─── Entries provided

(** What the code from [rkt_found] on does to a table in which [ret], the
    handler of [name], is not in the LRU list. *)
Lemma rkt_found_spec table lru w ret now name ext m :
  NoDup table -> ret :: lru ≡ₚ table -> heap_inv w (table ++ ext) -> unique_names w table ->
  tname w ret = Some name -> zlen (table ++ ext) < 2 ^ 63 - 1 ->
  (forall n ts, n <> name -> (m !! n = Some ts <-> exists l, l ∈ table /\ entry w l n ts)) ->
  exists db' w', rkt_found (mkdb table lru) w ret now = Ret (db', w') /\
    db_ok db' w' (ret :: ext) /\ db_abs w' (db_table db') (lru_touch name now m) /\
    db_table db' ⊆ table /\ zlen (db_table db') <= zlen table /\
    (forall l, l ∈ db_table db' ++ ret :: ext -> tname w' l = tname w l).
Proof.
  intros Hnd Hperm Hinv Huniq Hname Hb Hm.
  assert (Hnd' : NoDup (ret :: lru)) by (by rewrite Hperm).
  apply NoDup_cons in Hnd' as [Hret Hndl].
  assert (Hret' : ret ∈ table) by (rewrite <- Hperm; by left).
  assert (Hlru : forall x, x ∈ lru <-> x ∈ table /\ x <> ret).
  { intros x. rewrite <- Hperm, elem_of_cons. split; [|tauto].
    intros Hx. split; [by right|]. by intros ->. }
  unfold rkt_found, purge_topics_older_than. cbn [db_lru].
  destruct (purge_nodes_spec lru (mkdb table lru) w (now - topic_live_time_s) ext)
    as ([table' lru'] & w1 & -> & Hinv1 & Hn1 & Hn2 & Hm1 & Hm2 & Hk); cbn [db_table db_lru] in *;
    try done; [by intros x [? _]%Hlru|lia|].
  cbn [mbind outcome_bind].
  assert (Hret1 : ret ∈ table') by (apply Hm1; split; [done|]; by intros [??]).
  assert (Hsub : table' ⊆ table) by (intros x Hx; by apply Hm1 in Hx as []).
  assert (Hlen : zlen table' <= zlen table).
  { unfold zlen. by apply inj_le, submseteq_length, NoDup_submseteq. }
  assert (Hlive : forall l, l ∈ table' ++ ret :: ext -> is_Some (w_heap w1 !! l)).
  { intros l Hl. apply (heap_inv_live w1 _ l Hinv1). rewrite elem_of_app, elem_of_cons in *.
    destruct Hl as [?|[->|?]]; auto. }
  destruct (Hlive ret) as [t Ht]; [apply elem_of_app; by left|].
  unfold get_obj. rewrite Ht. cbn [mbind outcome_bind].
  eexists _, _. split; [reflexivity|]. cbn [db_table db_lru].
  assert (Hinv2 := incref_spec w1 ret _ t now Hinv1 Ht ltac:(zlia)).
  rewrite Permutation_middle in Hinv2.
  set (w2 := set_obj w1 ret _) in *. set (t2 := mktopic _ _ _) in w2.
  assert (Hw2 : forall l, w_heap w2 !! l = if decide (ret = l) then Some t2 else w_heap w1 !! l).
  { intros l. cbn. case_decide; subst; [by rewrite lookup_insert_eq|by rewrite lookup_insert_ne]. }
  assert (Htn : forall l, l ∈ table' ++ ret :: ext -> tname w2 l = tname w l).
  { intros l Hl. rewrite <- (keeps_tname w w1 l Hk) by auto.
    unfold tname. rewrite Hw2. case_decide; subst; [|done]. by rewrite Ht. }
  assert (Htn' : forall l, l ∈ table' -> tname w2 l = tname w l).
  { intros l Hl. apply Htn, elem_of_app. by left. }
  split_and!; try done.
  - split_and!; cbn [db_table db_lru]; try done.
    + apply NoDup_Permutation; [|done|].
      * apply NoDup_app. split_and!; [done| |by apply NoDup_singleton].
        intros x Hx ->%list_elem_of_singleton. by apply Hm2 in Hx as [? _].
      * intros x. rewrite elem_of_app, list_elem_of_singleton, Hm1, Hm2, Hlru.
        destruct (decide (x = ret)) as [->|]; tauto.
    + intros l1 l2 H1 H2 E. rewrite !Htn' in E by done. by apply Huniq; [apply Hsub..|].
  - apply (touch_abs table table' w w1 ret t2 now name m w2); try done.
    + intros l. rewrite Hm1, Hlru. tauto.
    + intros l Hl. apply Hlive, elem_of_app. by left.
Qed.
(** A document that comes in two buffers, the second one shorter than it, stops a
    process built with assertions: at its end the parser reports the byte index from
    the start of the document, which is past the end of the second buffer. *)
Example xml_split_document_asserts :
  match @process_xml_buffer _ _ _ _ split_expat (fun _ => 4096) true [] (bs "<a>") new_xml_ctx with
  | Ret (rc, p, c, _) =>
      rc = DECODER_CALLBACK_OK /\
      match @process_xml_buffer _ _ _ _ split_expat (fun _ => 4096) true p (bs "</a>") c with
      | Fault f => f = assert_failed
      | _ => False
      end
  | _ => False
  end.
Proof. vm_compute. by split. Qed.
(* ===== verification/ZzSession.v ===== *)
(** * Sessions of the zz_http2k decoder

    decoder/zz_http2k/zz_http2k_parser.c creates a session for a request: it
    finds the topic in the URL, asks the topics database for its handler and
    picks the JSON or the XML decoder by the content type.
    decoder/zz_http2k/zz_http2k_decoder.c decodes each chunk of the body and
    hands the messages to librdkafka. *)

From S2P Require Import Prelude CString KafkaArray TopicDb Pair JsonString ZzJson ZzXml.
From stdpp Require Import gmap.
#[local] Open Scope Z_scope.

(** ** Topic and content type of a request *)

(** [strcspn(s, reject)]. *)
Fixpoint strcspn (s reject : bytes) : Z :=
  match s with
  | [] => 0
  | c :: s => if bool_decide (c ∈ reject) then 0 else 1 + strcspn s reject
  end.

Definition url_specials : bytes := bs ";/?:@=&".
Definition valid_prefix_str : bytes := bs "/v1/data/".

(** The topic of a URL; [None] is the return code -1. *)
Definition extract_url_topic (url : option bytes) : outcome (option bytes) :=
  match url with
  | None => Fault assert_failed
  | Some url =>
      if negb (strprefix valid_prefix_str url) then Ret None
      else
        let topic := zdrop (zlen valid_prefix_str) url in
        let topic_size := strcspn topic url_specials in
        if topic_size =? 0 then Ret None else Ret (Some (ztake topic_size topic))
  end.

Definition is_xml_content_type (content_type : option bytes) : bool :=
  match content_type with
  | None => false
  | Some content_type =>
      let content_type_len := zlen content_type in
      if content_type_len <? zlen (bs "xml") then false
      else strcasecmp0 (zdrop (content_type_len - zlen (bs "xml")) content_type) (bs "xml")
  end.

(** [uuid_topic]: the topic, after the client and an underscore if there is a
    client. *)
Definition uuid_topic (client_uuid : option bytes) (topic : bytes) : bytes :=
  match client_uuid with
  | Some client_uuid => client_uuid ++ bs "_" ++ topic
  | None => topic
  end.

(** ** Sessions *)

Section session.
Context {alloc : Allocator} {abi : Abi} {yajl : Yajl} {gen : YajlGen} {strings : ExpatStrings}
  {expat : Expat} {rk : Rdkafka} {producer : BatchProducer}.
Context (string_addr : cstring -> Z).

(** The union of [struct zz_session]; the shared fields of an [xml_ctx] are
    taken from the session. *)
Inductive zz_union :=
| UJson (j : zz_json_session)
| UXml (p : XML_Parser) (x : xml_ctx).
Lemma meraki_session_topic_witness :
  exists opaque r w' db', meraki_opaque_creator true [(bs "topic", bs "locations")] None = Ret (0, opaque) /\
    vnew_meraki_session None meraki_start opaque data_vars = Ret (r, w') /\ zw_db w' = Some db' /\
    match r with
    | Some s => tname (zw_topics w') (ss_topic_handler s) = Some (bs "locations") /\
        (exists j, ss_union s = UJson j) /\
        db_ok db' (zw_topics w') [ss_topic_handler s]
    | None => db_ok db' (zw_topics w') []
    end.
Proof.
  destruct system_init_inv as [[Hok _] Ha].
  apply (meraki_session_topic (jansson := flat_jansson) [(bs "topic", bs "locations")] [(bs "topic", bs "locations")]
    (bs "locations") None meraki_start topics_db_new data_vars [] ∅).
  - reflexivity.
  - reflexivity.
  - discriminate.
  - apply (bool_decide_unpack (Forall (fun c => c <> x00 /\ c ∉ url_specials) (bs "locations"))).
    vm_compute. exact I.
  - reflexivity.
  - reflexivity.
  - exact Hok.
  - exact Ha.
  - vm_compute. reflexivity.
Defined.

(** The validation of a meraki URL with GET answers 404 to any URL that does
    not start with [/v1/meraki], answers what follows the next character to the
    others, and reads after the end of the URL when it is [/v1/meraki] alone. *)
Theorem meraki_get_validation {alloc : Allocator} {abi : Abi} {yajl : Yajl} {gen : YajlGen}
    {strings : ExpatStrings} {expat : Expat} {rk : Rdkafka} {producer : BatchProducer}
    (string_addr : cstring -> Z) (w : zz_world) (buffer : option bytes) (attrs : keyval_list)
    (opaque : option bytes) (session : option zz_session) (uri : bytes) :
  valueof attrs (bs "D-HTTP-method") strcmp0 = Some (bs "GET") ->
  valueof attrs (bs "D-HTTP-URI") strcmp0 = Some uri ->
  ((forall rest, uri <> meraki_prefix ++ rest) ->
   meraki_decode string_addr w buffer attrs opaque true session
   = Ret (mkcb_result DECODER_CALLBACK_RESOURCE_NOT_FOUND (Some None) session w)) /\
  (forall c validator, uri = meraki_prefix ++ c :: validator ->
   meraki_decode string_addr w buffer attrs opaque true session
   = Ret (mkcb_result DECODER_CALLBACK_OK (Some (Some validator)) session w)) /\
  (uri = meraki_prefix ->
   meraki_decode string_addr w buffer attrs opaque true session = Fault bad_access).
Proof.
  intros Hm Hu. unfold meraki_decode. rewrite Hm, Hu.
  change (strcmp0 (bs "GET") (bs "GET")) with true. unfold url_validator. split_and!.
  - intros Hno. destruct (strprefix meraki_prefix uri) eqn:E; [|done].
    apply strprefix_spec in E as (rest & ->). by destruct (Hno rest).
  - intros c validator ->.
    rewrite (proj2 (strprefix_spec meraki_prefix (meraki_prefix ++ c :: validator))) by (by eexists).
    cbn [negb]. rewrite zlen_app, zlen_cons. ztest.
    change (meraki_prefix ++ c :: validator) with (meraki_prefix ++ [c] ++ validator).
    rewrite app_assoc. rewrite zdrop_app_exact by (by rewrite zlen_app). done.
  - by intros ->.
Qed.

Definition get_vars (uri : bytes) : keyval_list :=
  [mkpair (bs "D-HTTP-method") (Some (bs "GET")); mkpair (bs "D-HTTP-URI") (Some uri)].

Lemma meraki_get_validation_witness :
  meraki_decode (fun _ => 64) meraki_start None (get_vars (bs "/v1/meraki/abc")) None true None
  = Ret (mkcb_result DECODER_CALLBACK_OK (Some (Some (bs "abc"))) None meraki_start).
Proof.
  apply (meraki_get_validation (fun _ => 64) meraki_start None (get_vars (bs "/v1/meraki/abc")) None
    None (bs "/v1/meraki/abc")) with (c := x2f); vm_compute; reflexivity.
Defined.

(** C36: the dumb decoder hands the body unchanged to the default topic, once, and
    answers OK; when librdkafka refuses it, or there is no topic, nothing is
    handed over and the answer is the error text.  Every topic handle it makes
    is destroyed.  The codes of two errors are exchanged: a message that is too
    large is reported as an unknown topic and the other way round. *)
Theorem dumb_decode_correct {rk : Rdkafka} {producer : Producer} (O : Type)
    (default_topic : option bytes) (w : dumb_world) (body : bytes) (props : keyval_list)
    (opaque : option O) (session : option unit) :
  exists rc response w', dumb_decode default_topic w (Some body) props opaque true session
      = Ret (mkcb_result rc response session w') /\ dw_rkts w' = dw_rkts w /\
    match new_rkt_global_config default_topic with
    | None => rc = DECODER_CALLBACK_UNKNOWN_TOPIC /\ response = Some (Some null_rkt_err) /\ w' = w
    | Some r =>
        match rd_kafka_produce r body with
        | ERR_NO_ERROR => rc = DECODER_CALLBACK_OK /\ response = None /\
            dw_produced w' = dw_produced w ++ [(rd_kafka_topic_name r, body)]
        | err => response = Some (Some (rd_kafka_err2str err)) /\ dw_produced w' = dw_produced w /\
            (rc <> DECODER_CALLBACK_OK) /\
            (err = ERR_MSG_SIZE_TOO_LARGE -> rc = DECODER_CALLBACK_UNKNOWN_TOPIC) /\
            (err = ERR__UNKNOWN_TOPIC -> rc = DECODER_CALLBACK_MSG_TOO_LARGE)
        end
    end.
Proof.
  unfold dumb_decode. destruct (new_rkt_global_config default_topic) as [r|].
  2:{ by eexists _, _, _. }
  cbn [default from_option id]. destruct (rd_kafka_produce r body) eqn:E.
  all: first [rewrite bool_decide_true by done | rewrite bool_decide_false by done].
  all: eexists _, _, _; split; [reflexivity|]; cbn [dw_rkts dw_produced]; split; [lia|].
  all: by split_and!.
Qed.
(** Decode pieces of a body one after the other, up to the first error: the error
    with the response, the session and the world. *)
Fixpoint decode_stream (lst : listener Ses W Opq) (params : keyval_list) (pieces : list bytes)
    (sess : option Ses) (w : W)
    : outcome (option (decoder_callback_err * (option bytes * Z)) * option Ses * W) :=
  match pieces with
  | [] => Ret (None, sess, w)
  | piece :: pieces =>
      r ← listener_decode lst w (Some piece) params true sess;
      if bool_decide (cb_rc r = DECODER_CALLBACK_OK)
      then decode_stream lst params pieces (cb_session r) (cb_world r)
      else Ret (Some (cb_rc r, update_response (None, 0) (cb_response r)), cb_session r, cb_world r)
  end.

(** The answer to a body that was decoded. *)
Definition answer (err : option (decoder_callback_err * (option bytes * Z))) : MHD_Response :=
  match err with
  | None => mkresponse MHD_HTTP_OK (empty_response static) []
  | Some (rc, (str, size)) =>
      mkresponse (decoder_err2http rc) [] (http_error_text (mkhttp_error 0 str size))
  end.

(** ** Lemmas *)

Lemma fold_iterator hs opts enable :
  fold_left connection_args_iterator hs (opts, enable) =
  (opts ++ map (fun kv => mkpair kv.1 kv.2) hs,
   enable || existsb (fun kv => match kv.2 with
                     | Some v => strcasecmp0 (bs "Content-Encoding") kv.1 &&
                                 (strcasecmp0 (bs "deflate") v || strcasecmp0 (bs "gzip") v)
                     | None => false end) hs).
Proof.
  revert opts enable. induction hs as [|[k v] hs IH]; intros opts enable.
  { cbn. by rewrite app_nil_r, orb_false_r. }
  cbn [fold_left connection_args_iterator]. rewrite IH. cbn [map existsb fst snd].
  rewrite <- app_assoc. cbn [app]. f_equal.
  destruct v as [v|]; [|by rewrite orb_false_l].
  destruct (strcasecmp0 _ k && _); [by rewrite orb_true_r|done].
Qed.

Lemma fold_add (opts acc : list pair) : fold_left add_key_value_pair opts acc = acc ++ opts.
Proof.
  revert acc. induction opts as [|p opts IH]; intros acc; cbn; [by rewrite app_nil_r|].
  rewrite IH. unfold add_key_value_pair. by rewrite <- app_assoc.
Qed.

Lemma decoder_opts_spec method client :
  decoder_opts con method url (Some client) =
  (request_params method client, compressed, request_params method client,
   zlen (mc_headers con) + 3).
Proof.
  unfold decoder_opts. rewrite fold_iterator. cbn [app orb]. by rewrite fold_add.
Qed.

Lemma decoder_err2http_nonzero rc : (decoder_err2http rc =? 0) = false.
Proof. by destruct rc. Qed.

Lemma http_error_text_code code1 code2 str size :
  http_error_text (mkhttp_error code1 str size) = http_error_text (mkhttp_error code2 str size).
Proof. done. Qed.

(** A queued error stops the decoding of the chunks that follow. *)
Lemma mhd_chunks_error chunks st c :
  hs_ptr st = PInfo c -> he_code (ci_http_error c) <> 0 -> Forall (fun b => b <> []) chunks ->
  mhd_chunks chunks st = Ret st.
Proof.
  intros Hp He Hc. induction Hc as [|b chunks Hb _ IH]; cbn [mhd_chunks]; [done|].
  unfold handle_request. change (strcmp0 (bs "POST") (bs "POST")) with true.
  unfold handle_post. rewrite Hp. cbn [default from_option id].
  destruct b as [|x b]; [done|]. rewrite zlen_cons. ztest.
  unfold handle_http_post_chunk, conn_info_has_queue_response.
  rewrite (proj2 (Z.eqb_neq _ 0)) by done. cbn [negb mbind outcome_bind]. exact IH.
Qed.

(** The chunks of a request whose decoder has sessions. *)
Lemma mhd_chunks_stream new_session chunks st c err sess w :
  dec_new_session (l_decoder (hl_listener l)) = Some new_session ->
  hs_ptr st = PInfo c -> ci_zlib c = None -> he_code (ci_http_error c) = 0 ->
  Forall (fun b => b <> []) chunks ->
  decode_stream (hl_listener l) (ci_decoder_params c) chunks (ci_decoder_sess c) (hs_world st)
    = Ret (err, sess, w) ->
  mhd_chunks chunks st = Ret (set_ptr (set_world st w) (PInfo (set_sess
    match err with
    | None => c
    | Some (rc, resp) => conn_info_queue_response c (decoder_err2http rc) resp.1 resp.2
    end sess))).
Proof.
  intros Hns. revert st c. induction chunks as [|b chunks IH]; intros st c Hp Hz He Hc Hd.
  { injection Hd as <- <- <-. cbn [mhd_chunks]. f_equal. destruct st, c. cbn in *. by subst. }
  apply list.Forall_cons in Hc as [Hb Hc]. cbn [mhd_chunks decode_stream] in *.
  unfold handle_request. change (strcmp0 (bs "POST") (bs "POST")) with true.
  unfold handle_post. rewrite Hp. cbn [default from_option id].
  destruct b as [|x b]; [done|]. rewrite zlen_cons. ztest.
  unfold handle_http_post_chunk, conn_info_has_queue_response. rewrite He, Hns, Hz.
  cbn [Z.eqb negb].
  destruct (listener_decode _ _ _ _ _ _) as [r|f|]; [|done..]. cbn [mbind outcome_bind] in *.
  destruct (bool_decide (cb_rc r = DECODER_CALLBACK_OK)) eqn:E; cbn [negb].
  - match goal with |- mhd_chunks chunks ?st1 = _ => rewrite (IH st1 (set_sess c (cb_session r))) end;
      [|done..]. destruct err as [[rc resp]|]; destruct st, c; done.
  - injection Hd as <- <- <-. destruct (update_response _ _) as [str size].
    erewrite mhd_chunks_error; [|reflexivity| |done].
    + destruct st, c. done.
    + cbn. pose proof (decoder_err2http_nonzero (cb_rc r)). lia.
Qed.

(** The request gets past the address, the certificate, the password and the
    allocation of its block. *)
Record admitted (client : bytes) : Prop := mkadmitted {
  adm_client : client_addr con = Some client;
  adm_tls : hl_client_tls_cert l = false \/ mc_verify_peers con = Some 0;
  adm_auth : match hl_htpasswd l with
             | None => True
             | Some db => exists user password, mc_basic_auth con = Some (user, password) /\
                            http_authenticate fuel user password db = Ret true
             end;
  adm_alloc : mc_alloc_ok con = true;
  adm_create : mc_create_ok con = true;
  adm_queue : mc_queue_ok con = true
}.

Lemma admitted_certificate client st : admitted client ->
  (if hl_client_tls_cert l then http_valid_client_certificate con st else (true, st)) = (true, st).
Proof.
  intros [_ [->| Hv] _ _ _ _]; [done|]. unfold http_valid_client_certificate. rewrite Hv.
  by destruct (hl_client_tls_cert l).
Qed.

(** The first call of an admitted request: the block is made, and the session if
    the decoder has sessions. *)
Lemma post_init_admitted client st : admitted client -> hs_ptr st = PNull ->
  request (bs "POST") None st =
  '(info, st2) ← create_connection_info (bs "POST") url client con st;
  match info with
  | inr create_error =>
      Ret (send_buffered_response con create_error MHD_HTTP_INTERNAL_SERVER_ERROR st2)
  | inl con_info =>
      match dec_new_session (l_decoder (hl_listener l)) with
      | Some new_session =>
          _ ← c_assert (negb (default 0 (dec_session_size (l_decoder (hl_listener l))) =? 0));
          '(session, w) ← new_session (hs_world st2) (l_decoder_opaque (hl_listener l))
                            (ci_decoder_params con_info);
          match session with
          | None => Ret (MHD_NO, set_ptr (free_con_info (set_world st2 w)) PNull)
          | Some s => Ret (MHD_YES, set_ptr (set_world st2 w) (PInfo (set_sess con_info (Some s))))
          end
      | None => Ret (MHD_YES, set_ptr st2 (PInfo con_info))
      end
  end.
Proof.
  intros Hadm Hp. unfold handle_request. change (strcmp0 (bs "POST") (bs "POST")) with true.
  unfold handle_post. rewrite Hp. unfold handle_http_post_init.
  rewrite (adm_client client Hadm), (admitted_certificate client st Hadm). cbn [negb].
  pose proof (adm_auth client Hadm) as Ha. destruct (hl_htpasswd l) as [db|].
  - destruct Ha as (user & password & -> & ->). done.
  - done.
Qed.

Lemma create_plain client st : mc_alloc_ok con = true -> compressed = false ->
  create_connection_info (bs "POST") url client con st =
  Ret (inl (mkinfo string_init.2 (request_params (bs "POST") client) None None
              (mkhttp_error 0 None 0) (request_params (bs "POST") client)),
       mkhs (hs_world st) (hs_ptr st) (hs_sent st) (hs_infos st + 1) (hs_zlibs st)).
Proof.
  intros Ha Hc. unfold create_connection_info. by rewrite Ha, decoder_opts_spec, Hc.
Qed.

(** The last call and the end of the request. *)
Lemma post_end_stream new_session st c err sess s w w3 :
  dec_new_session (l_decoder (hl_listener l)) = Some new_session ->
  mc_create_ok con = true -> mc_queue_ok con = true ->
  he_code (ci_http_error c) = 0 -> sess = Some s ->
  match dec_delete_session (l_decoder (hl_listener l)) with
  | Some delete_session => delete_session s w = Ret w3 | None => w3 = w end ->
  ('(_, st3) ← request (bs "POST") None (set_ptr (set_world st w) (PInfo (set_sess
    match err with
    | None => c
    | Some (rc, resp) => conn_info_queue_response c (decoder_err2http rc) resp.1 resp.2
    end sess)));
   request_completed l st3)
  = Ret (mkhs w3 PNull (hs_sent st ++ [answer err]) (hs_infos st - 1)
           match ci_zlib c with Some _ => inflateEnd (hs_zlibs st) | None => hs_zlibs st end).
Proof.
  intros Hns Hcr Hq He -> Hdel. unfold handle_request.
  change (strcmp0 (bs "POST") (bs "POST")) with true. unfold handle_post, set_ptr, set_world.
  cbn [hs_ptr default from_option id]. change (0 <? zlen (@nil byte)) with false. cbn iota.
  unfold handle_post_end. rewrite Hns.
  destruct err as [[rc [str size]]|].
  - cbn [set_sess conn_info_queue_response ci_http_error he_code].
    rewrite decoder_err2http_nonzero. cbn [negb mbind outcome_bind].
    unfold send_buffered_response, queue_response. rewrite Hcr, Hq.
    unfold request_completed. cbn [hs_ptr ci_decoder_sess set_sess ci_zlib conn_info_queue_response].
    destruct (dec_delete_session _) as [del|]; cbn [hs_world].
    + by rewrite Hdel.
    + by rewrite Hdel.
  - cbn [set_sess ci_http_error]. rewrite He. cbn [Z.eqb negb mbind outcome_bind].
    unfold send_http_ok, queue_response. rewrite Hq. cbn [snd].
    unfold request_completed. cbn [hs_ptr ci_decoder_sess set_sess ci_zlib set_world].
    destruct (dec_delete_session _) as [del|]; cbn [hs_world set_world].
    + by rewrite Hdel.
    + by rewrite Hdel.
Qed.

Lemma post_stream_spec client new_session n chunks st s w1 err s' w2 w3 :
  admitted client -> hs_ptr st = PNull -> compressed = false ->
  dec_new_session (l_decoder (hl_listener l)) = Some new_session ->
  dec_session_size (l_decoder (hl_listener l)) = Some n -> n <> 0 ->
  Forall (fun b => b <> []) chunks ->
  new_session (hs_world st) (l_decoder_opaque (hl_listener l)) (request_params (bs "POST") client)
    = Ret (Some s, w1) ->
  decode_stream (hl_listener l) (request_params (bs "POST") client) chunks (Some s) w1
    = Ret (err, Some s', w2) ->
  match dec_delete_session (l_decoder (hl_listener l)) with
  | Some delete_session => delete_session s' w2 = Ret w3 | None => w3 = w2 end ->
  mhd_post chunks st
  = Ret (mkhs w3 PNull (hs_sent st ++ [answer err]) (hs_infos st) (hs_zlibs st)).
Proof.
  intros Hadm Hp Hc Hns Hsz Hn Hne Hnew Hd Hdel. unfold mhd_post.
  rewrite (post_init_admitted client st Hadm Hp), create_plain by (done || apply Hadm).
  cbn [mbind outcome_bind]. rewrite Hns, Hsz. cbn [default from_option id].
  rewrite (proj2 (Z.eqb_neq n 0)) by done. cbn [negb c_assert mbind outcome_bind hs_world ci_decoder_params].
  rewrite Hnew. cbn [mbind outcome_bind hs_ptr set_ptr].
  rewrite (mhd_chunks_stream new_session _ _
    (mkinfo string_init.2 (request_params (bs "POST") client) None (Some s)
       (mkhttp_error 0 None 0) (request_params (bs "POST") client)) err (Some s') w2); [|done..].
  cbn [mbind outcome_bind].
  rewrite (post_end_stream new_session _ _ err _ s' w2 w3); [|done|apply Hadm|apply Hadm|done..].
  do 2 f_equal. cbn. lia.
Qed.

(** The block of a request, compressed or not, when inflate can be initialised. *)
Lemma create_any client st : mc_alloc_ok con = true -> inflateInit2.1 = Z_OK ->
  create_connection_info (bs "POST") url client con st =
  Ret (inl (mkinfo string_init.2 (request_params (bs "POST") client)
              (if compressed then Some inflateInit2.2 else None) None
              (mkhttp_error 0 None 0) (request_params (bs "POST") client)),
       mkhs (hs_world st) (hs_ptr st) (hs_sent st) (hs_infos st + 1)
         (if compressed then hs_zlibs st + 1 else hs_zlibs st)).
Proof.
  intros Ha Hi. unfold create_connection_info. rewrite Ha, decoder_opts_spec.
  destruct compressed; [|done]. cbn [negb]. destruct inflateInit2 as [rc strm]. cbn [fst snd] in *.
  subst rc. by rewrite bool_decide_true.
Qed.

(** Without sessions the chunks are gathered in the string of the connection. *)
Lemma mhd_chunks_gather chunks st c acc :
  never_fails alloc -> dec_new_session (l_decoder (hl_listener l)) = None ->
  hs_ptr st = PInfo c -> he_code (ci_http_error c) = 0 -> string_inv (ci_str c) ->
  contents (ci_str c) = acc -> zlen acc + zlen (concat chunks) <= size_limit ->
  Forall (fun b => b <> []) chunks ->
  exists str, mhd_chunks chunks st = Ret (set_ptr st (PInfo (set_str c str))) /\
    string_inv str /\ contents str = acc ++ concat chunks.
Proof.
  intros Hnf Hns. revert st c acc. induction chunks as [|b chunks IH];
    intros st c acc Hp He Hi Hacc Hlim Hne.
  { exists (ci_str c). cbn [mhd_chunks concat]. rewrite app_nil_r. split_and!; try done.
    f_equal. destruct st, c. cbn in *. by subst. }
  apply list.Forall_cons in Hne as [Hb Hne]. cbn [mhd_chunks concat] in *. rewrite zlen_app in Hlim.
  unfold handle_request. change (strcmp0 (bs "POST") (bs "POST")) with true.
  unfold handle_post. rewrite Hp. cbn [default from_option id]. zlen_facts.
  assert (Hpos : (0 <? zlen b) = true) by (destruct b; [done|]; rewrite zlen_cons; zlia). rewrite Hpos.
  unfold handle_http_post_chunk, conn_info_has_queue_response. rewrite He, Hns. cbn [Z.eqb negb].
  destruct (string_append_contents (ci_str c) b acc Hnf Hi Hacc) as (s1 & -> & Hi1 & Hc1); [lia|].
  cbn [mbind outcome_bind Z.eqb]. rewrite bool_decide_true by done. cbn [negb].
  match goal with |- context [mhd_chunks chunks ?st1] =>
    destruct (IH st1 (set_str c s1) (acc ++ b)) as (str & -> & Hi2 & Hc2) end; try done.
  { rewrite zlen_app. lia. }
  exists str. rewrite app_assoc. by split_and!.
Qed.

──────

**Task item:** Exactly as written, repeat each line from the beginning of the data above to the line containing "NoDup table ->", inclusive.

**Exercise response:**
(** What the code from [rkt_found] on does to a table in which [ret], the
    handler of [name], is not in the LRU list. *)
Lemma rkt_found_spec table lru w ret now name ext m :
  NoDup table -> ret :: lru ≡ₚ table -> heap_inv w (table ++ ext) -> unique_names w table ->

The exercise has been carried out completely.